◆ **Aim of the task**:
Search the listing below for the string "succeeds", then copy every line it appears in.

◆ **Records supplied**:
(** A successful [Add] passed the gate and stored a record the engine handed
    out with its success flag. *)
Lemma Add_success (key key' : SchnorrKeyPair) (tweak : bytes) (w : World) :
  returned (Add C key tweak w) = Some (key', None) ->
  isZeroed key = false
  /\ exists out : bytes,
       secp256k1_keypair_xonly_tweak_add C (keypair_data key) tweak = (1, out)
       /\ keypair_data key' = copy (keypair_data key) out.
Proof.
  rewrite Add_eq. destruct (isZeroed key); [discriminate|].
  destruct (secp256k1_keypair_xonly_tweak_add C (keypair_data key) tweak) as [r out].
  cbn [fst snd returned]. destruct (r =? 1) eqn:Hr; [|discriminate].
  intros H. inversion H. apply Z.eqb_eq in Hr. subst r.
  split; [reflexivity|]. now exists out.
Qed.

Hypothesis engine_adds : adds_tweak_to_secret C.

(** One successful [Add] without a flip of the sign: the secret grows by the
    tweak. *)
Lemma Add_secret (key key' : SchnorrKeyPair) (tweak : bytes) (w : World) :
  length (keypair_data key) = KeyPairSize ->
  length tweak = 32%nat ->
  returned (Add C key tweak w) = Some (key', None) ->
  odd_parity C key = false ->
  length (keypair_data key') = KeyPairSize
  /\ secret_of (keypair_data key')
     = (secret_of (keypair_data key) + be_decode tweak) mod groupOrder.
Proof.
  intros Hlen Htweak Hrun Heven.
  destruct (Add_success _ _ _ _ Hrun) as [_ [out [Hout Hkey']]].
  destruct (engine_adds _ _ _ Hlen Htweak Hout) as [Hlen' Hsecret].
  rewrite Hkey', copy_full by congruence.
  split; [exact Hlen'|]. rewrite Hsecret.
  destruct key as [kp]. cbn [keypair_data] in *. now rewrite Heven.
Qed.

End TweakAddition.

Lemma SerializePrivateKey_secret_of (key : SchnorrKeyPair) :
  length (keypair_data key) = KeyPairSize ->
  length (SerializePrivateKey key) = 32%nat
  /\ be_decode (SerializePrivateKey key) = secret_of (keypair_data key).
Proof.
  intros Hlen. rewrite SerializePrivateKey_secret by (rewrite Hlen; unfold KeyPairSize; lia).
  split.
  - rewrite length_firstn, Hlen. reflexivity.
  - unfold secret_of. now rewrite slice_firstn.
Qed.

Lemma be_decode_inj (a b : bytes) :
  length a = length b -> be_decode a = be_decode b -> a = b.
Proof.
  intros Hlen Heq. rewrite <- (be_encode_decode a), <- (be_encode_decode b).
  now rewrite Hlen, Heq.
Qed.

Lemma Libsecp_keypair_load (kp : bytes) (sk : Z) (pk : Libsecp.point) :
  Libsecp.keypair_load kp = Some (sk, pk) ->
  Libsecp.pubkey_load kp = Some pk
  /\ sk = secret_of kp /\ 0 < sk < groupOrder.
Proof.
  unfold Libsecp.keypair_load, Libsecp.seckey_load, secret_of.
  destruct (Libsecp.pubkey_load kp) as [pk0|]; [|discriminate].
  destruct ((0 <? be_decode (slice kp 0 32))
            && (be_decode (slice kp 0 32) <? groupOrder)) eqn:Hok; [|discriminate].
  intros H. inversion H. subst.
  apply andb_true_iff in Hok. destruct Hok as [Hpos Hlt].
  apply Z.ltb_lt in Hpos. apply Z.ltb_lt in Hlt. auto.
Qed.

Lemma Libsecp_adds_tweak_to_secret : adds_tweak_to_secret Libsecp.engine.
Proof.
  intros kp tweak out Hkp Htweak Hrun.
  unfold odd_parity.
  cbn [secp256k1_keypair_xonly_tweak_add secp256k1_keypair_xonly_pub
       Libsecp.engine keypair_data] in *.
  unfold Libsecp.keypair_xonly_tweak_add in Hrun. unfold Libsecp.keypair_xonly_pub.
  destruct (Libsecp.keypair_load kp) as [[sk pk]|] eqn:Hload; [|discriminate].
  destruct (Libsecp_keypair_load _ _ _ Hload) as [Hpub [Hsk Hrange]].
  rewrite firstn_all2 in Hrun by lia.
  rewrite Hpub. cbn [snd].
  set (sk0 := if Libsecp.has_odd_y pk then groupOrder - sk else sk) in *.
  destruct ((be_decode tweak <? groupOrder)
            && negb ((sk0 + be_decode tweak) mod groupOrder =? 0)); [|discriminate].
  destruct (Libsecp.is_infinity _); [discriminate|].
  inversion Hrun. subst out. clear Hrun.
  split; [apply Libsecp_length_keypair_save|].
  rewrite Libsecp_secret_of_keypair_save
    by (apply Z.mod_pos_bound; pose proof groupOrder_bound; lia).
  subst sk0 sk. now destruct (Libsecp.has_odd_y pk).
Qed.

(** C6: on an engine whose tweak addition adds the tweak to the secret modulo
    the group order, take a key pair and two 32-byte tweaks [t1] and [t2].  If
    [Add t1] followed by [Add t2] succeeds on one copy, [Add] of the encoding
    of [(t1 + t2) mod groupOrder] succeeds on another copy, and no flip of the
    sign occurs on either path (the public point has an even [y] each time
    [Add] is entered), then both copies end with the same secret scalar modulo
    the group order, indeed with the same 32 secret bytes. *)
Theorem tweaks_add_up
  (C : CurveEngine) (key k1 k2 k12 : SchnorrKeyPair) (t1 t2 : bytes)
  (w1 w2 w3 : World) :
  adds_tweak_to_secret C ->
  length (keypair_data key) = KeyPairSize ->
  length t1 = 32%nat ->
  length t2 = 32%nat ->
  returned (Add C key t1 w1) = Some (k1, None) ->
  returned (Add C k1 t2 w2) = Some (k2, None) ->
  returned (Add C key (be_encode 32 ((be_decode t1 + be_decode t2) mod groupOrder)) w3)
  = Some (k12, None) ->
  odd_parity C key = false ->
  odd_parity C k1 = false ->
  be_decode (SerializePrivateKey k2) mod groupOrder
  = be_decode (SerializePrivateKey k12) mod groupOrder
  /\ SerializePrivateKey k2 = SerializePrivateKey k12.
Proof.
  intros Hengine Hlen Ht1 Ht2 Hrun1 Hrun2 Hrun12 Heven Heven1.
  pose proof groupOrder_bound as Hn.
  destruct (Add_secret C Hengine _ _ _ _ Hlen Ht1 Hrun1 Heven) as [Hlen1 Hs1].
  destruct (Add_secret C Hengine _ _ _ _ Hlen1 Ht2 Hrun2 Heven1) as [Hlen2 Hs2].
  destruct (Add_secret C Hengine _ _ _ _ Hlen (length_be_encode _ _) Hrun12 Heven)
    as [Hlen12 Hs12].
  rewrite be_decode_encode in Hs12
    by (pose proof (Z.mod_pos_bound (be_decode t1 + be_decode t2) groupOrder);
        simpl; lia).
  destruct (SerializePrivateKey_secret_of k2 Hlen2) as [Hl2 Hd2].
  destruct (SerializePrivateKey_secret_of k12 Hlen12) as [Hl12 Hd12].
  assert (Hsame : be_decode (SerializePrivateKey k2) = be_decode (SerializePrivateKey k12)).
  { rewrite Hd2, Hd12, Hs2, Hs1, Hs12.
    rewrite Zplus_mod_idemp_l, Zplus_mod_idemp_r. f_equal. lia. }
  split; [now rewrite Hsame|].
  apply be_decode_inj; congruence.
Qed.

Lemma tweaks_add_up_witness :
  be_decode (SerializePrivateKey key_three) mod groupOrder
  = be_decode (SerializePrivateKey
                 (key_after (Add Libsecp.engine key_one (be_encode 32 2)
                               (world_of (full_read (zeros 32)))))) mod groupOrder.
Proof.
  apply (tweaks_add_up Libsecp.engine key_one key_two key_three
           (key_after (Add Libsecp.engine key_one (be_encode 32 2)
                         (world_of (full_read (zeros 32)))))
           tweak_one tweak_one
           (world_of (full_read (zeros 32))) (world_of (full_read (zeros 32)))
           (world_of (full_read (zeros 32)))
           Libsecp_adds_tweak_to_secret).
  - reflexivity.
  - reflexivity.
  - reflexivity.
  - vm_compute. reflexivity.
  - vm_compute. reflexivity.
  - vm_compute. reflexivity.
  - vm_compute. reflexivity.
  - vm_compute. reflexivity.
Defined.

(** Where the sign flips, the tweaks do not add up: the public point of the
    secret 6 has an odd [y], so adding 1 leads to [groupOrder - 5], whose
    public point has an odd [y] again, and adding 1 once more leads back to 6;
    adding 2 at once leads to [groupOrder - 4]. *)
Example flips_break_the_sum :
  let w := world_of (full_read (zeros 32)) in
  let k1 := key_after (Add Libsecp.engine key_six tweak_one w) in
  let k2 := key_after (Add Libsecp.engine k1 tweak_one w) in
  let k12 := key_after (Add Libsecp.engine key_six (be_encode 32 2) w) in
  odd_parity Libsecp.engine key_six = true
  /\ be_decode (SerializePrivateKey k1) = groupOrder - 5
  /\ odd_parity Libsecp.engine k1 = true
  /\ be_decode (SerializePrivateKey k2) = 6
  /\ be_decode (SerializePrivateKey k12) = groupOrder - 4.
Proof. vm_compute. repeat split; reflexivity. Qed.

(** ** The parity of the public key *)

Lemma parityBitToBool_eq (parity : Z) (w : World) :
  parityBitToBool parity w
  = if parity =? 0 then Returns false w
    else if parity =? 1 then Returns true w
    else Panics (parityPanic parity) w.
Proof.
  destruct parity as [|q|q]; [reflexivity| |reflexivity].
  destruct q; reflexivity.
Qed.

(** C7: whenever the engine reports a public key with success, the parity it
    wrote (or the 42 the Go variable held, if the engine wrote none) is
    converted at once: 0 becomes [false] (even), 1 becomes [true] (odd), and
    on any other value [parityBitToBool], and with it
    [schnorrPublicKeyInternal] and [SchnorrPublicKey], panics; such a value is
    neither returned as an error nor cut down to a boolean. *)
Theorem parity_is_converted_or_fatal
  (C : CurveEngine) (key : SchnorrKeyPair) (w : World) (out : bytes) (par : option Z) :
  isZeroed key = false ->
  secp256k1_keypair_xonly_pub C (keypair_data key) = (1, out, par) ->
  let parity := match par with Some q => q | None => 42 end in
  let pk := {| pubkey := copy (zeros PublicKeySize) out |} in
  let w' := log_call (call_keypair_xonly_pub (keypair_data key)) w in
  parityBitToBool parity w'
  = (if parity =? 0 then Returns false w'
     else if parity =? 1 then Returns true w'
     else Panics (parityPanic parity) w')
  /\ schnorrPublicKeyInternal C key w
     = (if parity =? 0 then Returns (Some pk, false, None) w'
        else if parity =? 1 then Returns (Some pk, true, None) w'
        else Panics (parityPanic parity) w')
  /\ SchnorrPublicKey C key w
     = (if parity =? 0 then Returns (Some pk, None) w'
        else if parity =? 1 then Returns (Some pk, None) w'
        else Panics (parityPanic parity) w').
Proof.
  intros Hvalid Hpub parity pk w'.
  split; [apply parityBitToBool_eq|].
  assert (Hinternal : schnorrPublicKeyInternal C key w
     = (if parity =? 0 then Returns (Some pk, false, None) w'
        else if parity =? 1 then Returns (Some pk, true, None) w'
        else Panics (parityPanic parity) w')).
  { unfold schnorrPublicKeyInternal. rewrite Hvalid.
    unfold bind at 1. unfold C_secp256k1_keypair_xonly_pub. rewrite Hpub.
    cbn [Z.eqb Pos.eqb negb]. unfold bind. fold parity w'.
    rewrite parityBitToBool_eq.
    destruct (parity =? 0); [reflexivity|]. now destruct (parity =? 1). }
  split; [exact Hinternal|].
  unfold SchnorrPublicKey, bind. rewrite Hinternal.
  destruct (parity =? 0); [reflexivity|]. now destruct (parity =? 1).
Qed.

Lemma parity_is_converted_or_fatal_witness :
  exists pk : PublicKey,
    returned (schnorrPublicKeyInternal Libsecp.engine key_one
                (world_of (full_read (zeros 32))))
    = Some (Some pk, false, None).
Proof.
  eexists.
  rewrite (proj1 (proj2 (parity_is_converted_or_fatal Libsecp.engine key_one
                           (world_of (full_read (zeros 32)))
                           (be_encode 32 (Libsecp.point_x Libsecp.G)) (Some 0)
                           eq_refl eq_refl))).
  reflexivity.
Defined.
(** * manage_articles: publishing and unpublishing MkDocs articles

    A shallow embedding of [manage_articles.py] and the verification of
    its specification.  The script moves Markdown files between [docs/]
    and [drafts/], and regenerates the [nav:] block of [mkdocs.yml].

    Layout of the development:
    - Python strings and the few [str] methods the script calls;
    - UTF-8 decoding and encoding, as [read_text] and [write_text] do;
    - exceptions and a state-and-exception monad;
    - a file system as a tree of directories and files, with the
      [pathlib], [os] and [shutil] calls of the script;
    - the host, the terminal, and the script's functions under their own
      names;
    - the vocabulary of the specification: the splice by lines, the
      fallback title, paths apart;
    - concrete hosts and file systems used in examples;
    - lemmas, and the theorems about the claims of the specification. *)

From Stdlib Require Import ZArith NArith Strings.Byte Ascii String List Lia.
From stdpp Require Import base list sorting gmap strings.

Set Warnings "-register-all".
Open Scope N_scope.

(** ** Python strings *)

(** A Python [str] is a sequence of code points.  File contents are
    [bytes]. *)
Abbreviation char := N (only parsing).
Abbreviation str := (list N) (only parsing).
Abbreviation bytes := (list byte) (only parsing).

(** String literals of the source text. *)
Definition u (s : string) : str := map N_of_ascii (list_ascii_of_string s).

Module Chr.
Definition LF : char := 10.
Definition CR : char := 13.
Definition SP : char := 32.
Definition comma : char := 44.
Definition minus : char := 45.
Definition plus : char := 43.
Definition dot : char := 46.
Definition underscore : char := 95.
Definition zero : char := 48.
End Chr.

◆ **Your solution**:
    [Add t1] followed by [Add t2] succeeds on one copy, [Add] of the encoding
    of [(t1 + t2) mod groupOrder] succeeds on another copy, and no flip of the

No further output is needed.